##### Information given #####

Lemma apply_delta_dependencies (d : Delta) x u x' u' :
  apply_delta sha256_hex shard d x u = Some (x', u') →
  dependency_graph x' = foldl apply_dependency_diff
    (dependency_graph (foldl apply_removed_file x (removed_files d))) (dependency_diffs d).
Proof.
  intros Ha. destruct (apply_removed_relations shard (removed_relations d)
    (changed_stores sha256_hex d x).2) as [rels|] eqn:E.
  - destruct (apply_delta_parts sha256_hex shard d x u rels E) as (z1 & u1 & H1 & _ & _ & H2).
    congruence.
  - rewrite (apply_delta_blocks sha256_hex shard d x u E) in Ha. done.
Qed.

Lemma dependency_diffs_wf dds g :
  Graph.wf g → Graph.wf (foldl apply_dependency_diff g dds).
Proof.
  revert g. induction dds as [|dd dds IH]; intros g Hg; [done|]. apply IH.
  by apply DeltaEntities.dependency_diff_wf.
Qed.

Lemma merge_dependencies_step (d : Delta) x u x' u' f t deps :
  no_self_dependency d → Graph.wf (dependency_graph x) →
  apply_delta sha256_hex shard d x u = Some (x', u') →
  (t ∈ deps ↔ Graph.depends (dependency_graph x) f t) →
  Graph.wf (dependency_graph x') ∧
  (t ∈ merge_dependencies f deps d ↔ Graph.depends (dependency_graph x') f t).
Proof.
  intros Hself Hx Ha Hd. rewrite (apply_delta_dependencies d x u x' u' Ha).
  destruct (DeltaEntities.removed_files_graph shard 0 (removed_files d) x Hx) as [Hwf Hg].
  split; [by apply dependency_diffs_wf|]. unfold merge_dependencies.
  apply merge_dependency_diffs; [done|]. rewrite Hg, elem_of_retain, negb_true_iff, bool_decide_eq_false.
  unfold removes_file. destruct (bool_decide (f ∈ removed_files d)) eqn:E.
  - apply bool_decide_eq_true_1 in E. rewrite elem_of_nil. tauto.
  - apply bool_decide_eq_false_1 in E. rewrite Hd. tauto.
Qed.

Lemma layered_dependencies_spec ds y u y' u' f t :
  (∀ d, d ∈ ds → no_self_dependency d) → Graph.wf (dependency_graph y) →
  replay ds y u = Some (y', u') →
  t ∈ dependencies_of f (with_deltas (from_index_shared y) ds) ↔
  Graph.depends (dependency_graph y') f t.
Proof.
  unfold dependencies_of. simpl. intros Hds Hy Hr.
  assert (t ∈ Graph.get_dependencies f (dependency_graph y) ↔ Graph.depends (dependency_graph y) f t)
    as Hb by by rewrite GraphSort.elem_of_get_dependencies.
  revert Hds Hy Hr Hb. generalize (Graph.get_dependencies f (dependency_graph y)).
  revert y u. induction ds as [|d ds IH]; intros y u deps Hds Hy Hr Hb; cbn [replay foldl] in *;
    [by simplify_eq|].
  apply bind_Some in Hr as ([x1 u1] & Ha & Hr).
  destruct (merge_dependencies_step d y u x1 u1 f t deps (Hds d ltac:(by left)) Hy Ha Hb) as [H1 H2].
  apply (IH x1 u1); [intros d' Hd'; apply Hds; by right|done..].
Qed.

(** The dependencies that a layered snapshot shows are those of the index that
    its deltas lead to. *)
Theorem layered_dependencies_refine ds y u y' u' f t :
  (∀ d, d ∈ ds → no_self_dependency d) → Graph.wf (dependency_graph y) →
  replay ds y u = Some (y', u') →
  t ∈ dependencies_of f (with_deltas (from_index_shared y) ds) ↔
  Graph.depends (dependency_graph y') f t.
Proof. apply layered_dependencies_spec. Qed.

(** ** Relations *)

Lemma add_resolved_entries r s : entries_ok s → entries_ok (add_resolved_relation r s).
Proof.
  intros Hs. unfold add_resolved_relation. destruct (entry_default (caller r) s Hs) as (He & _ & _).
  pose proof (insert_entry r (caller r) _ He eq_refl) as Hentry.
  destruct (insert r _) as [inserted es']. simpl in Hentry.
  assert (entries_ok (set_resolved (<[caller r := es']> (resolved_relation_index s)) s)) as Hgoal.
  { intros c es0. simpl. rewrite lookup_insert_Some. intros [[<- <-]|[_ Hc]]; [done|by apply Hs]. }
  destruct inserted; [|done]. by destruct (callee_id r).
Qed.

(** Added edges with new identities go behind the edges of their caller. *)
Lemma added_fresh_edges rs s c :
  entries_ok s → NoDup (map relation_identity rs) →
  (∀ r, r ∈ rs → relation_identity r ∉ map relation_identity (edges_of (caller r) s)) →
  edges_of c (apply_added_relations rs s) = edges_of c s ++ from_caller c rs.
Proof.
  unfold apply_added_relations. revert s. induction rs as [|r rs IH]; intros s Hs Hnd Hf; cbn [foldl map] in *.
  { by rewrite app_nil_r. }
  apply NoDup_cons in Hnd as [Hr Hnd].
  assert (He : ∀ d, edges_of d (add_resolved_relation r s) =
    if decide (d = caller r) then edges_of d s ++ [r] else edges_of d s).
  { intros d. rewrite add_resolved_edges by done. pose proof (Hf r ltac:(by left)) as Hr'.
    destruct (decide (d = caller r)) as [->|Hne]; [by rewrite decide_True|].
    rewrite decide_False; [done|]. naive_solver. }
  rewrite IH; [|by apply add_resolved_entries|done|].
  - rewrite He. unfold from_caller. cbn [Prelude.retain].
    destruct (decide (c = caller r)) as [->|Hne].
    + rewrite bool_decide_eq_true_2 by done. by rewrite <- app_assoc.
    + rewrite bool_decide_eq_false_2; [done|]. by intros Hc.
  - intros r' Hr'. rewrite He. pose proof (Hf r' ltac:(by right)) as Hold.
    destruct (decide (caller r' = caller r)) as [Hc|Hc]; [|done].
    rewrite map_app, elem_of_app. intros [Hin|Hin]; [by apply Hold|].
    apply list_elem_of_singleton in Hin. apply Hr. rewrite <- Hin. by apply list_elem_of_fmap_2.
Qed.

#####
##### Information given #####

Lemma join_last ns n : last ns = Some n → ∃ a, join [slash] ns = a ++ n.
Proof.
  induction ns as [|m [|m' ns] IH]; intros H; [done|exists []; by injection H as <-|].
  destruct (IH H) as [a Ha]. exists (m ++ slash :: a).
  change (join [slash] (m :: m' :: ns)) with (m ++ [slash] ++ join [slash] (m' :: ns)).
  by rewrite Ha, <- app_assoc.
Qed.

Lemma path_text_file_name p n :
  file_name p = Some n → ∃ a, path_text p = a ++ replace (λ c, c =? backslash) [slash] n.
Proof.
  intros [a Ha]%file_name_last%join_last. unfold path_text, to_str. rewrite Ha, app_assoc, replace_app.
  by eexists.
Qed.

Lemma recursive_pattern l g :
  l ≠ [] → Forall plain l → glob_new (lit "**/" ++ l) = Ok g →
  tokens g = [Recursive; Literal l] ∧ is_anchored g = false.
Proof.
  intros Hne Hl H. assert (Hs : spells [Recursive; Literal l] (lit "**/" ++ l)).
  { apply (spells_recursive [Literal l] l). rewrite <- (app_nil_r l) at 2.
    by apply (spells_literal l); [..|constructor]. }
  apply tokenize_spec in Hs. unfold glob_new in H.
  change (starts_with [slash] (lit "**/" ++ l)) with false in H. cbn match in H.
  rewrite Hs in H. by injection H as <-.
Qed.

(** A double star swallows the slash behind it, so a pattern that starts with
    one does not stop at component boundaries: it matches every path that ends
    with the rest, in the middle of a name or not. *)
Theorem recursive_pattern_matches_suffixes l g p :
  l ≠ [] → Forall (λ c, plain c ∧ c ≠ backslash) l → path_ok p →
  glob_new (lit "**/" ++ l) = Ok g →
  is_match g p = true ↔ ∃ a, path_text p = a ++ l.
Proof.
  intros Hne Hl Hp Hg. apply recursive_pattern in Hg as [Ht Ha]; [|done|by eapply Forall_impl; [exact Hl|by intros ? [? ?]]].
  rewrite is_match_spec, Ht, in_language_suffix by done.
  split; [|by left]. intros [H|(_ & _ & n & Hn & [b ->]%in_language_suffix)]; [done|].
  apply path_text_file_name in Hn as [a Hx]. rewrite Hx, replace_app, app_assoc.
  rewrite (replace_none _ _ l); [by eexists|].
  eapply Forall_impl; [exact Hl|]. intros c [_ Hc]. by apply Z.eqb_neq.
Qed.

#####

§ Try it:
Your task is to transcribe, with no changes, only the lines of the listing above that lie between the line holding "destruct inserted; [|done]." and the line holding "(∀ r, r ∈ rs → relation_identity", inclusive.

§ Result:
  destruct inserted; [|done]. by destruct (callee_id r).
Qed.

(** Added edges with new identities go behind the edges of their caller. *)
Lemma added_fresh_edges rs s c :
  entries_ok s → NoDup (map relation_identity rs) →
  (∀ r, r ∈ rs → relation_identity r ∉ map relation_identity (edges_of (caller r) s)) →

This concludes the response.